Try it. Take the data below and extract the lines from the one with "PDFExtractor.extract, bind, PDFExtractor.text_extractor_extract." to the one with "List.length (llm_calls w')", inclusive, exactly as written.

[Stored data entries]
(** The [if inventory: ... else: ...] block of [_handle_inventory_update]:
    [None] is the early [return] for a removal from a missing row. *)
Definition apply_update (update_type product_id loc : string) (quantity : Z)
    (d : Session) : option Session :=
  match query_inventory d product_id loc with
  | Some inventory =>
      if String.eqb update_type "ADD" then
        Some (set_quantity product_id loc (inv_quantity inventory + quantity) d)
      else if String.eqb update_type "REMOVE" then
        Some (set_quantity product_id loc
                (Z.max 0 (inv_quantity inventory - quantity)) d)
      else Some d
  | None =>
      if String.eqb update_type "ADD" then
        Some (add_inventory (mkInventory product_id loc quantity) d)
      else None
  end.

Definition _handle_inventory_update (m : Message) (s : Store)
  : Result Response * Store :=
  let c := content m in
  let product_id := c_product_id c in
  let quantity := opt_default (c_quantity c) 0 in
  let update_type := opt_default (c_update_type c) "ADD" in
  let reason := opt_default (c_reason c) "Warehouse transfer" in
  let request_id := c_request_id c in
  let transfer_id := c_transfer_id c in
  if negb (truthy product_id && negb (quantity =? 0)) then
    (Ok (RError "Invalid inventory update: product_id and quantity required"), s)
  else
    match apply_update update_type product_id (store_id s) quantity (db s) with
    | None =>
        (Ok (RError ("Cannot remove inventory for non-existent product: "
                     ++ product_id)), s)
    | Some d1 =>
        let s1 := with_db d1 s in
        match (if String.eqb update_type "ADD"
               then TransactionType_getattr "DELIVERY"
               else TransactionType_getattr "TRANSFER") with
        | Raise e => (Raise e, s1)      (* outside any [try]: it escapes *)
        | Ok transaction_type =>
            let '(reference_id, s2) :=
              if truthy request_id then (request_id, s1)
              else if truthy transfer_id then (transfer_id, s1)
              else draw_uuid s1 in
            let transaction :=
              mkTransaction product_id
                (if String.eqb update_type "ADD" then quantity else - quantity)
                transaction_type reason (store_id s) reference_id in
            let d2 := add_transaction transaction (db s2) in
            match try_commit d2 with
            | Raise e =>                (* the [except] clause *)
                (Ok (RError ("Error updating inventory: " ++ Exn_str e)),
                 with_db (rollback d2) s2)
            | Ok d3 =>
                let s3 := with_db d3 s2 in
                let s4 :=
                  if truthy request_id
                     && dict_mem request_id (pending_replenishments s3)
                  then mark_fulfilled request_id s3 else s3 in
                (Ok (RInventorySuccess product_id
                       (available (query_inventory (db s4) product_id (store_id s)))),
                 s4)
            end
        end
    end.
(** ** The idle gaps of [computeDiagnostics] *)

Lemma gapsOfDay_count dayArr : gapsOfDay dayArr = (5 * Z.of_nat (gapCount dayArr))%Z.
Proof.
  unfold gapsOfDay, gapCount.
  assert (forall (c : nat -> bool) l n0,
             fold_left (fun (n : Z) p => if c p then (n + 5)%Z else n) l n0 =
             (n0 + 5 * Z.of_nat (sum_list_with
                                   (fun p => if c p then 1%nat else 0%nat) l))%Z)
    as H.
  { intros c l. induction l as [|p l IH]; intros n0; simpl; [lia|].
    rewrite IH. destruct (c p); lia. }
  rewrite H. lia.
Qed.

Lemma gapPenalty_count usage :
  gapPenalty usage =
  (5 * Z.of_nat (sum_list_with
                   (fun tu : string * list (nat * list bool) =>
                      sum_list_with (fun du : nat * list bool => gapCount du.2) tu.2)
                   usage))%Z.
Proof.
  unfold gapPenalty.
  assert (forall {A} (f : A -> nat) (g : A -> Z) l n0,
             (forall x, g x = (5 * Z.of_nat (f x))%Z) ->
             fold_left (fun (n : Z) x => (n + g x)%Z) l n0 =
             (n0 + 5 * Z.of_nat (sum_list_with f l))%Z) as H.
  { intros A f g l. induction l as [|x l IH]; intros n0 Hg; simpl; [lia|].
    rewrite IH by done. rewrite Hg. lia. }
  assert (forall l n0,
             fold_left
               (fun (n : Z) (tu : string * list (nat * list bool)) =>
                  fold_left (fun n du => (n + gapsOfDay (snd du))%Z) (snd tu) n)
               l n0 =
             (n0 + 5 * Z.of_nat (sum_list_with
                   (fun tu : string * list (nat * list bool) =>
                      sum_list_with (fun du : nat * list bool => gapCount du.2) tu.2)
                   l))%Z) as H2.
  { induction l as [|tu l IH]; intros n0; simpl; [lia|].
    rewrite IH. rewrite (H _ (fun du : nat * list bool => gapCount du.2)).
    - lia.
    - intros du. apply gapsOfDay_count. }
  rewrite H2. lia.
Qed.
(** Fields without candidates have no best candidate. *)
Lemma score_fields_no_candidates schema (cands : dict (list candidate)) w :
  Forall (fun kv => mem (fst kv) schema = true) cands ->
  all_values (fun c => c = []) cands ->
  exists fr,
    PDFExtractor.score_fields schema cands w = (inr fr, w)
    /\ all_values (fun r => r = None) fr.
Proof.
  unfold PDFExtractor.score_fields.
  generalize (@nil (str * option scored_candidate)) (Forall_nil
    (fun kv : str * option scored_candidate => snd kv = None)).
  induction cands as [|[k v] t IH]; intros acc Hacc Hk Hv; simpl.
  - exists acc. split; [reflexivity | exact Hacc].
  - inversion Hk as [|? ? Hk1 Hk2]; subst.
    inversion Hv as [|? ? Hv1 Hv2]; subst. simpl in Hk1, Hv1. subst v.
    unfold mem in Hk1. destruct (get k schema) as [description|];
      [|discriminate].
    unfold bind, ret at 1. simpl ScorerValidator.select_best_candidate.
    apply IH; [|exact Hk2|exact Hv2].
    apply (@all_values_set _ (fun r : option scored_candidate => r = None));
      [reflexivity | exact Hacc].
Qed.

(** When every result is absent, every field is pending, in order. *)
Lemma process_fields_all_absent schema results st :
  all_values (fun r => r = None) results ->
  fold_left (DecisionEngine.process_field schema) results st
  = DecisionEngine.mkLoop (DecisionEngine.final_values st)
                          (DecisionEngine.pending_fields st ++ keys results).
Proof.
  revert st. induction results as [|[k o] t IH]; intros st H; simpl.
  - rewrite app_nil_r. destruct st; reflexivity.
  - inversion H as [|? ? Ho Ht]; subst. simpl in Ho. subst o.
    rewrite IH by exact Ht. unfold DecisionEngine.process_field. simpl.
    rewrite <- app_assoc. reflexivity.
Qed.

Section FatalFacts.
Variable E : collaborators.

(** When both parsers raise, the extraction raises and nothing else
    happens. *)
Lemma extract_parsing_failure label schema pdf_bytes w :
  _extract_pymupdf E pdf_bytes = None ->
  _extract_pdfplumber E pdf_bytes = None ->
  PDFExtractor.extract E label schema pdf_bytes w = (inl ParsingFailure, w).
Proof.
  intros H1 H2.
  unfold PDFExtractor.extract, bind, PDFExtractor.text_extractor_extract.
  rewrite H1, H2. reflexivity.
Qed.

(** Without fragments, and with an embedding model that answers, every
    field is absent. *)
Lemma field_results_no_fragments label schema w :
  embeds_all E ->
  exists fr w',
    PDFExtractor.field_results_of E label schema [] w = (inr fr, w')
    /\ all_values (fun r => r = None) fr
    /\ forall k, mem k fr = mem k schema.
Proof.
  intro He. unfold PDFExtractor.field_results_of, bind.
  destruct (@generate_candidates_no_blocks
              E He (Preprocessor.extract_features (create_block_hash E) [])
              label schema CandidateGenerator.default_top_k w eq_refl)
    as [cands [w1 [Eg Hc]]].
  rewrite Eg.
  pose proof (generate_candidates_keys _ _ _ _ _ _ Eg) as Hkeys.
  destruct (@score_fields_no_candidates schema cands w1) as [fr [Es Hfr]].
  - apply Forall_forall. intros [k v] Hin. simpl.
    rewrite <- Hkeys. apply mem_keys. apply (in_map fst) in Hin. exact Hin.
  - exact Hc.
  - exists fr, w1. split; [exact Es|]. split; [exact Hfr|].
    intro k. rewrite (score_fields_keys _ _ _ Es k). apply Hkeys.
Qed.

(** The extraction of a document without fragments returns: every field
    of the schema is pending and gets its value from the one request to
    the reasoning service, which is made when the schema has a field. *)
Lemma extract_no_fragments label schema pdf_bytes w :
  PDFExtractor.text_extractor_extract E pdf_bytes w = (inr [], w) ->
  embeds_all E ->
  exists out w',
    PDFExtractor.extract E label schema pdf_bytes w = (inr out, w')
    /\ (forall k, mem k schema = true -> mem k out = true)
    /\ List.length (llm_calls w')
       = List.length (llm_calls w)
         + match schema with [] => 0 | _ :: _ => 1 end.
Proof.
  intros Hp He.
  destruct (field_results_no_fragments label schema w He)
    as [fr [w1 [Efr [Hnone Hmem]]]].
  assert (Hkeys : forall k, In k (keys fr) -> mem k schema = true).
  { intros k Hk. rewrite <- Hmem. apply mem_keys. exact Hk. }
  destruct (quiet_field_results_of E label schema [] w) as [Hq _].
  rewrite Efr in Hq. simpl in Hq.
  pose proof (@process_extraction_calls
                (service E) fr label schema
                (join (py " ") (map text [])) w1 Hkeys) as Hc.
  cbv zeta in Hc. destruct Hc as [calls [Hc1 [Hc2 _]]].
  unfold DecisionEngine.process_fields in Hc2.
  rewrite process_fields_all_absent in Hc2 by exact Hnone.
  simpl in Hc2.
  destruct (DecisionEngine.process_extraction
              (service E) fr label schema (join (py " ") (map text [])) w1)
    as [[e|out] w2] eqn:Erun.
  - destruct (@process_extraction_returns
                (service E) fr label schema (join (py " ") (map text []))
                w1 Hkeys) as [out Ho].
    rewrite Erun in Ho. discriminate.
  - exists out, w2. split; [|split].
    + unfold PDFExtractor.extract, bind at 1. rewrite Hp.
      unfold PDFExtractor.extract_blocks, bind. rewrite Efr. exact Erun.
    + intros k Hk. eapply outcome_covers_results; [exact Hkeys|exact Erun|].
      apply mem_keys. rewrite Hmem. exact Hk.
    + simpl in Hc1. rewrite Hc1, length_app, Hc2, Hq. f_equal.
      destruct schema as [|[k0 d0] t].
      * destruct fr as [|[k r] fr']; [reflexivity|].
        specialize (Hmem k). unfold mem in Hmem. simpl in Hmem.
        rewrite str_eqb_refl in Hmem. discriminate.
      * destruct fr as [|[k r] fr']; [|reflexivity].
        specialize (Hmem k0). unfold mem in Hmem. simpl in Hmem.
        rewrite str_eqb_refl in Hmem. discriminate.
Qed.

(** A failure of the reasoning service is not a failure of the
    extraction: once the field results are there, the extraction
    returns, whatever the service does. *)
Lemma extract_returns_after_scoring label schema pdf_bytes w blocks w1 fr w2 :
  PDFExtractor.text_extractor_extract E pdf_bytes w = (inr blocks, w1) ->
  PDFExtractor.field_results_of E label schema blocks w1 = (inr fr, w2) ->
  exists out,
    fst (PDFExtractor.extract E label schema pdf_bytes w) = inr out.
Proof.
  intros Hp Hfr.
  unfold PDFExtractor.extract, bind at 1. rewrite Hp.
  unfold PDFExtractor.extract_blocks, bind. rewrite Hfr.
  apply process_extraction_returns.
  intros k Hk. rewrite <- (field_results_of_keys _ _ _ _ _ Hfr k).
  apply mem_keys. exact Hk.
Qed.

(** A failure of the embedding model is a failure of the extraction. *)
Lemma extract_embedding_failure label schema pdf_bytes w blocks :
  PDFExtractor.text_extractor_extract E pdf_bytes w = (inr blocks, w) ->
  (forall texts, encode E texts = None) ->
  get label (label_cache w) = None \/ schema <> [] ->
  PDFExtractor.extract E label schema pdf_bytes w
  = (inl EmbeddingFailure, w).
Proof.
  intros Hp Hnone Hor.
  unfold PDFExtractor.extract, bind at 1. rewrite Hp.
  unfold PDFExtractor.extract_blocks, bind at 1.
  unfold PDFExtractor.field_results_of, bind at 1.
  unfold CandidateGenerator.generate_candidates, bind at 1.
  unfold CandidateGenerator.label_embedding_of, bind at 1, get_cache.
  destruct (get label (label_cache w)) as [v|] eqn:Ec.
  - destruct Hor as [Hor|Hor]; [discriminate|].
    destruct schema as [|[fn fd] t]; [contradiction|].
    unfold ret at 1. simpl foldM. unfold bind at 1. unfold bind at 1.
    unfold CandidateGenerator._semantic_search, bind at 1.
    unfold CandidateGenerator.encode_one. rewrite Hnone.
    reflexivity.
  - unfold bind at 1. unfold CandidateGenerator.encode_one.
    rewrite Hnone. reflexivity.
Qed.

End FatalFacts.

Result of this task.
  unfold PDFExtractor.extract, bind, PDFExtractor.text_extractor_extract.
  rewrite H1, H2. reflexivity.
Qed.

(** Without fragments, and with an embedding model that answers, every
    field is absent. *)
Lemma field_results_no_fragments label schema w :
  embeds_all E ->
  exists fr w',
    PDFExtractor.field_results_of E label schema [] w = (inr fr, w')
    /\ all_values (fun r => r = None) fr
    /\ forall k, mem k fr = mem k schema.
Proof.
  intro He. unfold PDFExtractor.field_results_of, bind.
  destruct (@generate_candidates_no_blocks
              E He (Preprocessor.extract_features (create_block_hash E) [])
              label schema CandidateGenerator.default_top_k w eq_refl)
    as [cands [w1 [Eg Hc]]].
  rewrite Eg.
  pose proof (generate_candidates_keys _ _ _ _ _ _ Eg) as Hkeys.
  destruct (@score_fields_no_candidates schema cands w1) as [fr [Es Hfr]].
  - apply Forall_forall. intros [k v] Hin. simpl.
    rewrite <- Hkeys. apply mem_keys. apply (in_map fst) in Hin. exact Hin.
  - exact Hc.
  - exists fr, w1. split; [exact Es|]. split; [exact Hfr|].
    intro k. rewrite (score_fields_keys _ _ _ Es k). apply Hkeys.
Qed.

(** The extraction of a document without fragments returns: every field
    of the schema is pending and gets its value from the one request to
    the reasoning service, which is made when the schema has a field. *)
Lemma extract_no_fragments label schema pdf_bytes w :
  PDFExtractor.text_extractor_extract E pdf_bytes w = (inr [], w) ->
  embeds_all E ->
  exists out w',
    PDFExtractor.extract E label schema pdf_bytes w = (inr out, w')
    /\ (forall k, mem k schema = true -> mem k out = true)
    /\ List.length (llm_calls w')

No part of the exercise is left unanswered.